Le changement climatique, la pêche illégale et non durable et les barrages hydroélectriques sur les cours d’eau qui alimentent le Tonlé Sap menacent les moyens de subsistance de plus d’un million de Cambodgiens.
Sarun Nong, un pêcheur de Koh Krabey, une petite île du lac Tonlé Sap au Cambodge, jette un autre coup d’œil au filet de pêche qui se trouve devant lui. Il ne contient que des petits poissons, et en trop petit nombre pour joindre les deux bouts.
« En tout, il y a peut-être 3 ou 4 kilos. Je reçois 1 000 riels (0,25 USD) par kilo, donc je n’ai pas gagné plus de 4 000 riels (1 USD) la nuit dernière », dit-il.
Pour les pêcheurs comme Sarun, qui dépendent du lac Tonlé Sap pour leur subsistance, cette saison des pluies a été une déception quasi quotidienne. Tout comme l’année dernière et l’année précédente, les niveaux d’eau du lac étaient beaucoup plus bas qu’ils n’auraient dû l’être au plus fort de la saison des pluies, en octobre.

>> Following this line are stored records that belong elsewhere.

(* ===== verification/PhasesSpec.v ===== *)
(** What the engine of the phases promises: the array of handlers is the phases one after the
    other, with jumps to the right places, and running it is running the phases by name. *)
From S2P Require Import Prelude Locations Phases.

#[global] Open Scope Z_scope.

(** ** The array *)

Section Layout.
Context (phases : ngx_http_phases -> list Z) (use_try_files : bool).

Notation engine := (ngx_http_init_phase_handlers phases use_try_files).

(** How many elements of the array a phase takes, and where it starts. *)
Definition size (p : ngx_http_phases) : nat :=
  match p with
  | NGX_HTTP_FIND_CONFIG_PHASE => 1
  | NGX_HTTP_POST_REWRITE_PHASE => count_if (use_rewrite phases)
  | NGX_HTTP_POST_ACCESS_PHASE => count_if (use_access phases)
  | NGX_HTTP_TRY_FILES_PHASE => count_if use_try_files
  | NGX_HTTP_LOG_PHASE => 0
  | _ => length (phases p)
  end.

Definition number (p : ngx_http_phases) : nat :=
  match p with
  | NGX_HTTP_POST_READ_PHASE => 0 | NGX_HTTP_SERVER_REWRITE_PHASE => 1
  | NGX_HTTP_FIND_CONFIG_PHASE => 2 | NGX_HTTP_REWRITE_PHASE => 3
  | NGX_HTTP_POST_REWRITE_PHASE => 4 | NGX_HTTP_PREACCESS_PHASE => 5
  | NGX_HTTP_ACCESS_PHASE => 6 | NGX_HTTP_POST_ACCESS_PHASE => 7
  | NGX_HTTP_TRY_FILES_PHASE => 8 | NGX_HTTP_CONTENT_PHASE => 9 | NGX_HTTP_LOG_PHASE => 10
  end.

Pour les pêcheurs, les faibles niveaux d’eau signifient moins de poissons migrant vers leur section du lac et plus de difficultés à faire pousser les cultures, qui dépendent des nutriments des eaux de crue.
« Nous avons des dépenses pour le filet de pêche et le bateau. Si ça continue comme ça, nous ne ferons que perdre plus d’argent », explique Sarun, tandis que ses enfants prennent quelques poissons dans le filet.
À chaque saison des pluies, le débit du Tonlé Sap s’inverse. Les pluies de mousson augmentent le débit du Mékong, le plus long fleuve d’Asie du Sud-Est, qui traverse la Chine, le Myanmar, la Thaïlande, le Laos et le Cambodge, où il rencontre le lac. Au lieu de se jeter dans la mer, le Tonlé Sap change de cours à la saison des pluies.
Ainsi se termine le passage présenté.